Man running on treadmill
Man running on treadmill
I RUN
Written by
Teleri Lloyd-Jones
Published date
04 March 2019

A man runs and runs, trying to make sense of life following his daughter’s death from leukaemia. In a new production, our alumni and students collaborate to tell a true story of grief and healing.

The forthcoming production of I RUN is a collaboration between BA Performance: Design and Practice student Ludwig Meslet, MA Directing graduate Camilla Gürtler and BA Acting graduate Max Keeble. The play made its UK debut last year at Central Saint Martins as part of Gürtler’s MA Directing showcase. It then moved to London’s Vault Festival in March and is appearing at Theatre503 during the Edinburgh Festival, 31 July – 26 August, with Cut the Cord Theatre, a company formed at Drama Centre in 2017. After meeting at Central Saint Martins while studying, Gürtler, Keeble and Meslet collaborated on the first performance and decided to continue telling its story.

Man standing on treadmill
I RUN

Written by award-winning Danish playwright Line Mørkeby, the show presents one man and his running machine. The narrative moves forwards and backwards in time through projections while he runs and shares memories of his daughter. “He starts running and he doesn’t stop until the end,” explains Gürtler, emphasising the reality of the physical performance. “It’s a technical challenge,” agrees Keeble, “the mind is so much quicker when you’ve been running. I have to take time to calm down, because there’s so much that you’ve told your body is happening, it’s fight or flight.”

Movement and emotion are interlaced not only through the rhythms at play but also in the disruptive moments when Keeble climbs or falls from the machine.

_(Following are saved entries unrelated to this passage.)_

(* ===== verification/TcgCall.v ===== *)
(** * [tcg_reg_alloc_call]

    A call passes the parameters, saves what the helper may change, and leaves
    the results in their temporaries. *)

From stdpp Require Import base gmap list functions.
From S2P Require Import Prelude TcgData TcgLive TcgLiveInv TcgAlloc TcgSem TcgInv TcgSpill TcgSave TcgArgs TcgOpIn TcgOp TcgGenOp TcgGenCall.
Local Open Scope Z_scope.
Local Coercion Z.of_nat : nat >-> Z.

Lemma iarg_regs_clobbered r : r ∈ tcg_target_call_iarg_regs → clobbered r = true ∧ 0 ≤ r < TCG_TARGET_NB_REGS.
Proof.
  assert (Forall (λ r, clobbered r = true ∧ 0 ≤ r < TCG_TARGET_NB_REGS) tcg_target_call_iarg_regs) as H.
  { unfold tcg_target_call_iarg_regs. repeat (constructor; [vm_compute; split_and!; congruence|]). constructor. }
  intros Hr. exact (proj1 (Forall_forall _ _) H r (proj1 (list_elem_of_In _ _) Hr)).
Qed.

Lemma oarg_regs_clobbered r : r ∈ tcg_target_call_oarg_regs → clobbered r = true ∧ 0 ≤ r < TCG_TARGET_NB_REGS.
Proof.
  assert (Forall (λ r, clobbered r = true ∧ 0 ≤ r < TCG_TARGET_NB_REGS) tcg_target_call_oarg_regs) as H.
  { unfold tcg_target_call_oarg_regs. repeat (constructor; [vm_compute; split_and!; congruence|]). constructor. }
  intros Hr. exact (proj1 (Forall_forall _ _) H r (proj1 (list_elem_of_In _ _) Hr)).
Qed.

Lemma iarg_regs_NoDup : NoDup tcg_target_call_iarg_regs.
Proof. apply (bool_decide_unpack _). vm_compute. exact I. Qed.

Section call.
  Context (fi : frame_info) {dl : Disc fi} {M : Type} (sem : tcg_sem M) (junk : (Z → Z) → M → Z → Z) `{!SemOk fi sem}.
  Notation inv := (inv fi).
  Notation Rel := (Rel fi).
  Notation step := (step fi sem junk).
  Notation runs := (runs fi sem junk).
  Notation run := (runs FNext).
  Notation hstep := (hstep fi sem junk).
  Notation holds_val := (holds_val fi).
  Implicit Types (h : hstate M) (s : TCGContext) (al : TCGRegSet).

(** ** The instruction *)

(** The parameters that the function looks at are in their places. *)
Definition params_at (f : Z) (ps : nat → Z) h : Prop :=
  ∀ n ty, fn_sig sem f !! n = Some (Some ty) → eqv ty (host_params h n) (ps n).

Lemma call_regs regs (m : M) outs r : clobbered r = false →
  set_regs tcg_target_call_oarg_regs outs (clobber_regs junk regs m) r = regs r.
Proof.
  intros Hr. rewrite set_regs_other; [unfold clobber_regs; by rewrite Hr|]. intros [? _]%oarg_regs_clobbered. congruence.
Qed.

Lemma call_exec s h f fa b ps (c : bool) (L : nat → Prop) vals :
  inv s → Rel s L vals h → conv TCG_TYPE_I64 (host_arg h fa b) = f → params_at f ps h →
  (∀ r, clobbered r = true → rt s r = Some (-1)) →
  (if c then fn_const sem f = true else in_slots fi vals h ∧ ∀ k, L k → mem_global fi k = true → settled s k) →
  let '(outs, g, m') := call_sem sem f ps vals (hm h) in
  let i := HOp INDEX_op_call [fa] [b] in
  run s h (out s i) (hstep h i) ∧ hm (hstep h i) = m' ∧
  (∀ n r, tcg_target_call_oarg_regs !! n = Some r → hregs (hstep h i) r = outs n) ∧
  Rel (out s i) L (merge_globals fi g vals) (hstep h i).
Proof.
  intros HI HR Hf Hps Hrt Hc.
  pose proof (call_sem_eqv f (host_params h) ps (host_globals fi (hslots h)) vals (hm h) Hps) as HE.
  pose proof (call_sem_const f ps vals (hm h)) as HC1. pose proof (call_sem_const f (host_params h) (host_globals fi (hslots h)) (hm h)) as HC2.
  set (i := HOp INDEX_op_call [fa] [b]). assert (hstep h i = hcall fi sem junk h (host_arg h fa b)) as Eh by done.
  assert (hflow sem h i = FNext ∧ ∀ l, i ≠ HLabel l) as [Hfl Hnl] by done. unfold hcall in Eh. rewrite Hf in Eh. clearbody i.
  destruct (call_sem sem f ps vals (hm h)) as [[outs g] m']. destruct (call_sem sem f (host_params h) _ _) as [[outs' g'] m2]. cbn [fst snd] in *.
  destruct HE as (Ho & Hg & ->); [destruct c; [by left|right; apply Hc]|].
  assert (∀ r, clobbered r = false → set_regs tcg_target_call_oarg_regs (outs' <$> seq 0 2) (clobber_regs junk (hregs h) (hm h)) r = hregs h r) as Hreg.
  { intros r. apply call_regs. }
  assert (∀ r, tcg_regset_test_reg (reserved_regs s) r = true → clobbered r = false) as Hres.
  { intros r Hr. destruct (clobbered r) eqn:E; [|done]. apply (inv_clobber _ _ HI) in E. congruence. }
  assert (∀ r (k : nat), rt s r = Some (k : Z) → clobbered r = false) as Hheld.
  { intros r k Hk. destruct (clobbered r) eqn:E; [|done]. rewrite (Hrt r E) in Hk. injection Hk. lia. }
  split_and!.
  - rewrite <- Hfl. apply run_out; [done|done|]. intros r Hr. rewrite Eh. by apply Hreg, Hres.
  - by rewrite Eh.
  - intros n r Hr. rewrite Eh. cbn [hregs]. apply (set_regs_at _ _ _ n r); [apply (bool_decide_unpack _); vm_compute; exact I|done|].
    rewrite list_lookup_fmap, lookup_seq_lt by (apply lookup_lt_Some in Hr; exact Hr). cbn. by rewrite Ho.
  - rewrite Eh. destruct c.
    + eapply (Rel_after fi s L vals); try done; cbn; [by intros r Hr; apply Hreg, Hres|by intros r k _ Hk _; eapply Hreg, Hheld|].
      intros k ts Hk Hts HL. left. unfold merge_globals. destruct (mem_global fi k) eqn:Eg.
      * split; [by apply HC1|]. intros _. destruct (t_global _ _ _ _ (inv_temp _ _ HI k ts Hk Hts) Eg) as [_ ->].
        rewrite (set_globals_at fi s) by done. by apply HC2.
      * split; [done|]. intros Hh. by apply (set_globals_other fi s _ _ k).
    + destruct Hc as [Hin Hse]. apply (Rel_clobber fi s L vals); try done.
      * intros r Hr. by apply Hreg, Hres.
      * intros r k _ Hk _. by eapply Hreg, Hheld.
      * by apply Hg.
Qed.

(** ** Parameters *)

Lemma addi_ok (b : bool) r v s h :
  inv s →
  run s h (if b then out s (HAddi r v) else s) h ∧ ∀ L vals, Rel s L vals h → Rel (if b then out s (HAddi r v) else s) L vals h.
Proof.
  intros HI. split; [|by destruct b]. destruct b; [by apply (run_move fi sem junk s h (HAddi r v))|].
  apply (step_run fi sem junk (reserved_regs s)); [apply subset_refl|by apply step_refl].
Qed.

Lemma sig_ok_at sig l n ty :
  sig_ok fi sig l = true → sig !! n = Some (Some ty) →
  ∃ a, l !! n = Some a ∧ a ≠ TCG_CALL_DUMMY_ARG ∧ bits ty ≤ bits (fi_type fi (Z.to_nat a)).
Proof.
  revert sig n. induction l as [|a l IH]; intros [|[t|] sig] [|n] Hok Hn; try done; cbn in Hok, Hn.
  - injection Hn as ->. rewrite !andb_true_iff in Hok. destruct Hok as [[?%negb_true_iff%Z.eqb_neq ?%Z.leb_le] _]. by exists a.
  - rewrite !andb_true_iff in Hok. destruct Hok as [_ Hok]. by apply (IH sig n).
  - by apply (IH sig n).
Qed.

(** The parameters after [reg_args] and [stack_args], where [h'] agrees. *)
Lemma host_params_at s h h2 h3 h' pargs nr (al : TCGRegSet) :
  nr = Z.min 6 (length pargs) →
  (∀ (n k : nat), drop (Z.to_nat nr) pargs !! n = Some (k : Z) → (k : Z) ≠ TCG_CALL_DUMMY_ARG →
    holds_val s h k (hslots h2 (TCG_REG_CALL_STACK, TCG_TARGET_CALL_STACK_OFFSET + 8 * n))) →
  (∀ (n k : nat) r, take (Z.to_nat nr) pargs !! n = Some (k : Z) → tcg_target_call_iarg_regs !! n = Some r → (k : Z) ≠ TCG_CALL_DUMMY_ARG →
    holds_val s h k (hregs h3 r) ∧ tcg_regset_test_reg al r = true) →
  (∀ off, hslots h' (TCG_REG_CALL_STACK, off) = hslots h2 (TCG_REG_CALL_STACK, off)) →
  (∀ r, tcg_regset_test_reg al r = true → hregs h' r = hregs h3 r) →
  ∀ n k : nat, pargs !! n = Some (k : Z) → (k : Z) ≠ TCG_CALL_DUMMY_ARG → holds_val s h k (host_params h' n).
Proof.
  intros -> Hst Hrg Es Er n k Hk Hd. unfold host_params. pose proof (lookup_lt_Some _ _ _ Hk) as Hlt.
  destruct (tcg_target_call_iarg_regs !! n) as [r|] eqn:En.
  - assert (n < 6)%nat by (by apply lookup_lt_Some in En). destruct (Hrg n k r) as [HV Hal]; [|done..|].
    + rewrite lookup_take_lt by lia. done.
    + by rewrite Er.
  - assert (6 ≤ n)%nat by (by apply lookup_ge_None in En). rewrite Es. replace (Z.of_nat n - 6) with (Z.of_nat (n - 6)) by lia.
    apply Hst; [|done]. rewrite lookup_drop. replace (Z.to_nat (Z.min 6 (length pargs)) + (n - 6))%nat with n by lia. done.
Qed.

“When you push a performer through something so challenging you shed layers. It’s beyond technique, Max has to go through it physically and emotionally. It’s raw, vulnerable and hard to watch but you really understand the life of this man… He runs because he can’t talk about it.” Camilla Gürtler

“You’ve got everything: the smell, the sweat, the vocals, the lights. It’s a full experience. It hits you in the gut,” says Meslet who's producing the piece for his final project, “what’s really important in today’s theatre is that his performance bridges the gap between being a performer and being a person. The audience has both: the performance is affected by words and narrative but Max as a person is also affected by his own performance. This is what the theatre should seek … It’s no longer about stories given to the audience. It’s more inclusive. It’s performance, performer and person.”

Man falling on treadmill
I RUN

Initially Gürtler found the play while exploring Scandinavian theatre. She was looking to connect to her Danish roots and yet the production is international to its core (Keeble is British, designer Niall McKeever is Irish, and Meslet, French).

“What’s more interesting than the place the play comes from is the way Danish playwrights talk about these issues. It’s direct, very rhythmic and poetic. It’s a frame that is quite unique ­– it shifts a different light onto the subject. A lot of international work is about doing things slightly differently so bringing this play to the UK is like seeing the subject in a new light, that sense of different cultures coming together.” Camilla Gürtler

Returning to the play after its initial performance last year, what changes? Everything, says Meslet: “New audience, new space, new show.” “There’s a lot to be said for leaving it and returning to it,” agrees Keeble, “You can never feel like you nailed it. It’s never perfect. You may never fully understand it.”

One development since last year is that the production is now supported by a host of partners – from the Guy’s and St Thomas’ NHS Foundation Trust and Children with Cancer to PureGym and the Danish Embassy. These partners bring new audiences and new perspectives, as well as material support, all of which helps expand the production’s resonance through workshops, Q&As and fundraising.

As Artistic Director of Cut the Cord, Gürtler has previously covered subjects like gene technology, the refugee crisis and consent: “Our focus is to be socially engaged,” she explains, “and it’s key to work with partners to raise awareness of these themes. It makes the play go further, it becomes more than itself. Watch the show, immerse yourself in it but think about why it moved you and what you can do.”